South Dakota fails smoking report
PIERRE, S.D. - South Dakota received a failing grade Tuesday, along with 38 other states, for efforts to reduce smoking among females.
A joint study by the National Women's Law Center and Oregon Health and Science University ranked South Dakota 23rd among all states in terms of assistance provided women and girls who smoke.
The state scored high, however, for having a toll-free telephone line that offers help to those who want to quit smoking. More than 17,000 people have called the Tobacco Quitline (1-866-737-8487) since it began operating in January 2002.
The report faulted the state for not providing full anti-smoking services as part of its Medicaid program. South Dakota also ranked low for tobacco-prevention funding and the level of its state cigarette tax, which is 53 cents a pack. Good marks on cigarette taxes are provided only when they are at least $1.50 a pack.
The study indicates that 346 South Dakota women die each year from health problems linked to smoking and many of the state's pregnant women continue to smoke.
"As the report shows, South Dakota is still failing to properly address the burden that tobacco places on our state," said Kitty Kinsman, a consultant for the South Dakota Tobacco-Free Kids Network and former state health secretary.

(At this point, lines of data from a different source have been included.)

(** Does the integer fit a 64-bit SQLite integer? *)
Definition fits (n : Z) : Prop := - 9223372036854775808 <= n <= 9223372036854775807.

(** The file is taken by [initialize_db] and holds the table afterwards. *)
Definition opens (f f' : db) : Prop :=
  exists v t, initialize_db f = (Ok v, f') /\ observations f' = Some t.

(** The body of the [with] of [run_update] and of [run_delete]: the
    statement, then the test of [cursor.rowcount]. *)
Definition checked (statement : M Z) (id : Z) : M unit :=
  bind statement (fun rowcount =>
  if rowcount =? 0 then raise (Commands.not_found id) else ret tt).

(** What a command can have done to the rows of the log: nothing; one row
    added under a new identifier; rows rewritten in place; rows removed. *)
Inductive change (f f' : db) : Prop :=
| Same :
    rows f' = rows f -> sequence f' = sequence f -> change f f'
| Grown (id : Z) (r : observation) :
    rows f' = rows f ++ [(id, r)] ->
    sequence f < id -> (forall q, In q (rows f) -> fst q < id) ->
    sequence f' = id -> change f f'
| Rewritten (g : Z * observation -> observation) :
    rows f' = map (fun q => (fst q, g q)) (rows f) ->
    sequence f' = sequence f -> change f f'
| Shrunk (h : Z * observation -> bool) :
    rows f' = filter h (rows f) -> sequence f' = sequence f -> change f f'.

(** A process at its start. *)
Definition start (f : db) (now : float) (lines : list string) : Tool.process :=
  {| Tool.file := f; Tool.clock := now; Tool.stdin := lines; Tool.console := [] |}.

(** The process with another file, and with more on its console. *)
Definition with_file (f : db) (p : Tool.process) : Tool.process :=
  {| Tool.file := f; Tool.clock := Tool.clock p; Tool.stdin := Tool.stdin p;
     Tool.console := Tool.console p |}.

Definition printing (evs : list Proc.console_event) (p : Tool.process) : Tool.process :=
  {| Tool.file := Tool.file p; Tool.clock := Tool.clock p; Tool.stdin := Tool.stdin p;
     Tool.console := Tool.console p ++ evs |}.

End Log.

(** ** A log to run the commands on *)

Module LogScenario.
Import Py Evez.

(** 1700000000.5 seconds after the epoch. *)
Definition now : float := S754_finite false 7130316802097152 (-22).

(** A log at the current schema version with three observations; the
    identifiers 3 and 5 were given to rows since deleted. *)
Definition log : db :=
  {| schema_version := Some [1];
     observations :=
       Some {| Store.sequence := 5;
               Store.rows :=
                 [ (1, {| timestamp := 100; content := "first";
                          tags := Some "a,b"; location := None |});
                   (2, {| timestamp := 300; content := "second";
                          tags := None; location := Some "lab" |});
                   (4, {| timestamp := 200; content := "third";
                          tags := Some ""; location := None |}) ] |};
     idx_observations_timestamp := true;
     idx_observations_location := true |}.

(** The texts of [about.py] and the version, in ASCII. *)
Definition owner : string := "EVEZ666 (Steven Vearl Crawford-Maggard)".
Definition intent : string :=
  "Build so the maker is legible in the made - tools that remember their origin".
Definition provenance : string :=
  "Created by and through the Owner; the agent is the instrument".
Definition imprint : string := "EVEZ Core - Owner Imprint & Provenance".
Definition version : string := "0.1.0".

Definition main : string -> command -> Tool.process -> Z * Tool.process :=
  EvezCli.main owner intent provenance imprint version.

Definition path : string := "evez.sqlite3".

(** The process on that log, with nothing to read; with lines to read; on
    a file that does not exist yet; on a file of a later version. *)
Definition at_start : Tool.process := Log.start log now [].

Definition answering (lines : list string) : Tool.process := Log.start log now lines.

Definition on_new_file : Tool.process := Log.start empty_db now [].

Definition on_newer_file : Tool.process := Log.start Scenario.newer_file now [].

(** The process after a command. *)
Definition after (m : Tool.M unit) (p : Tool.process) : Tool.process := snd (m p).

Definition add_fourth : Tool.M unit := Commands.run_add "fourth" (Some "x") None None.

Definition revise_second : Tool.M unit :=
  Commands.run_update 2 (Some "second, revised") None (Some "roof") None.

End LogScenario.


(** * Properties *)

(** ** The effects of the process *)

Module ProcFacts.
Import Py Store Proc Session.
Local Open Scope list_scope.

Lemma bind_ok {A B : Type} (m : M A) (k : A -> M B) w b w' :
  bind m k w = (Ok b, w') ->
  exists a w1, m w = (Ok a, w1) /\ k a w1 = (Ok b, w').
Proof.
  unfold bind. destruct (m w) as [[a | e] w1] eqn:E; intros H.
  - exists a, w1. split; [reflexivity | exact H].
  - discriminate H.
Qed.
(** * The asynchronous task lifecycle of the report server

    A shallow embedding of the task store, the stage pipeline, the
    submission and status endpoints (src/server.js and the serverless
    variant src/api/server.js) and of the client poller
    (src/standalone_image_test_server.js), followed by the properties
    of the task lifecycle.

    Time is explicit: every function that reads [Date.now()] takes the
    reading as an argument [now] (milliseconds).  A [created_at] ISO string
    is represented by the millisecond count it encodes, which is what
    [new Date(task.created_at).getTime()] gives back. *)

From stdpp Require Import base gmap strings list fin_maps pretty.
From Stdlib Require Import Ascii String ZArith QArith Lia.

Local Open Scope string_scope.
Local Open Scope Z_scope.

(** ** JavaScript values used by the servers *)

Module Js.

(** A JSON value, as produced by [JSON.parse] or written as an object
    literal; [JNull] also stands for [undefined]. *)
#[local] Unset Elimination Schemes.
Inductive Json : Type :=
  | JNull
  | JBool (b : bool)
  | JNum (n : Q)
  | JStr (s : string)
  | JArr (items : list Json)
  | JObj (fields : list (string * Json)).
#[local] Set Elimination Schemes.

(** JavaScript truthiness, as used by [||], [&&], [!] and [if]. *)
Definition truthy (v : Json) : bool :=
  match v with
  | JNull => false
  | JBool b => b
  | JNum n => negb (Qeq_bool n 0)
  | JStr s => negb (String.eqb s "")
  | JArr _ | JObj _ => true
  end.

(** [obj.key] on an object; a key that is not there reads as [undefined],
    which [JNull] stands for. *)
Fixpoint assoc (key : string) (fields : list (string * Json)) : Json :=
  match fields with
  | [] => JNull
  | (k, v) :: rest => if String.eqb k key then v else assoc key rest
  end.

(** Property access [v.key]: [None] is the TypeError of reading a property
    of [null] or [undefined]. *)
Definition getField (key : string) (v : Json) : option Json :=
  match v with
  | JNull => None
  | JObj fields => Some (assoc key fields)
  | _ => Some JNull
  end.

(** An [Error] object; only its [message] is ever read. *)
Record Error := mkError { message : string }.

(** What [await f(...)] observes of an async call. *)
Inductive Promise (A : Type) : Type :=
  | Resolved (value : A)
  | Rejected (reason : Error).
Arguments Resolved {A} value.
Arguments Rejected {A} reason.

(** White space of ECMAScript ([WhiteSpace] and [LineTerminator]) on the
    UTF-8 bytes of a string: [all_whitespace s] says that [s.trim()] is the
    empty string. *)
Definition byte (n : N) (c : ascii) : bool := (N_of_ascii c =? n)%N.

Definition ascii_whitespace (c : ascii) : bool :=
  let n := N_of_ascii c in
  ((9 <=? n) && (n <=? 13) || (n =? 32))%N.

Fixpoint all_whitespace (s : string) : bool :=
  match s with
  | EmptyString => true
  | String c rest =>
      if ascii_whitespace c then all_whitespace rest
      else
        match rest with
        | String c2 rest2 =>
            (* U+00A0 *)
            if byte 194 c && byte 160 c2 then all_whitespace rest2
            else
              match rest2 with
              | String c3 rest3 =>
                  let n3 := N_of_ascii c3 in
                  if (* U+1680 *)
                     byte 225 c && byte 154 c2 && byte 128 c3
                     (* U+2000 .. U+200A, U+2028, U+2029, U+202F *)
                     || byte 226 c && byte 128 c2 &&
                        ((128 <=? n3) && (n3 <=? 138) || (n3 =? 168)
                         || (n3 =? 169) || (n3 =? 175))%N
                     (* U+205F *)
                     || byte 226 c && byte 129 c2 && byte 159 c3
                     (* U+3000 *)
                     || byte 227 c && byte 128 c2 && byte 128 c3
                     (* U+FEFF *)
                     || byte 239 c && byte 187 c2 && byte 191 c3
                  then all_whitespace rest3
                  else false
              | EmptyString => false
              end
        | EmptyString => false
        end
  end.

Funding for statewide tobacco prevention this year is about $2.2 million, or $2.90 per South Dakotan, she said. That is roughly one-fourth of the minimum recommended by the U.S. Centers for Disease Control, Kinsman said.
"The ratings reflect some of South Dakota's recent policy gain in secondhand-smoke protections, tobacco taxes and cessation services, but clearly more needs to be done," she said.
Teri Christensen, tobacco-control project director in the state Health Department, said the study should not fault South Dakota for failing to provide full tobacco-cessation services as part of its Medicaid program. Those services are augmented by the Health Department, she said.
"It's a stiff criteria to assume that the Medicaid program is going to provide not only prescription medication but also over-the-counter medication and counseling," Christensen said. "Medicaid recipients can get counseling free. They get prescription medications, and we, through our Quitline service, provide them discounted over-the-counter products."
Colleen Winter, state health-promotion office administrator, said women who want to quit smoking are provided with a full range of state services.
"We really are helping them, regardless of whether it's Medicaid or the state Health Department," she said.
It is especially important that pregnant women not smoke, said Deb Soholt, director of women's health at Avera McKennan Hospital and University Health System in Sioux Falls. She said about 20 percent of pregnant women smoke in South Dakota, which is 62 percent higher than the national average.
"When a pregnant woman smokes, she is not only harming herself, but also her unborn baby," Soholt said.
The study gave South Dakota a failing grade for restrictions on secondhand smoke. However, data used in the report was collected before the South Dakota Legislature passed a law that banned smoking in most indoor workplaces and public places.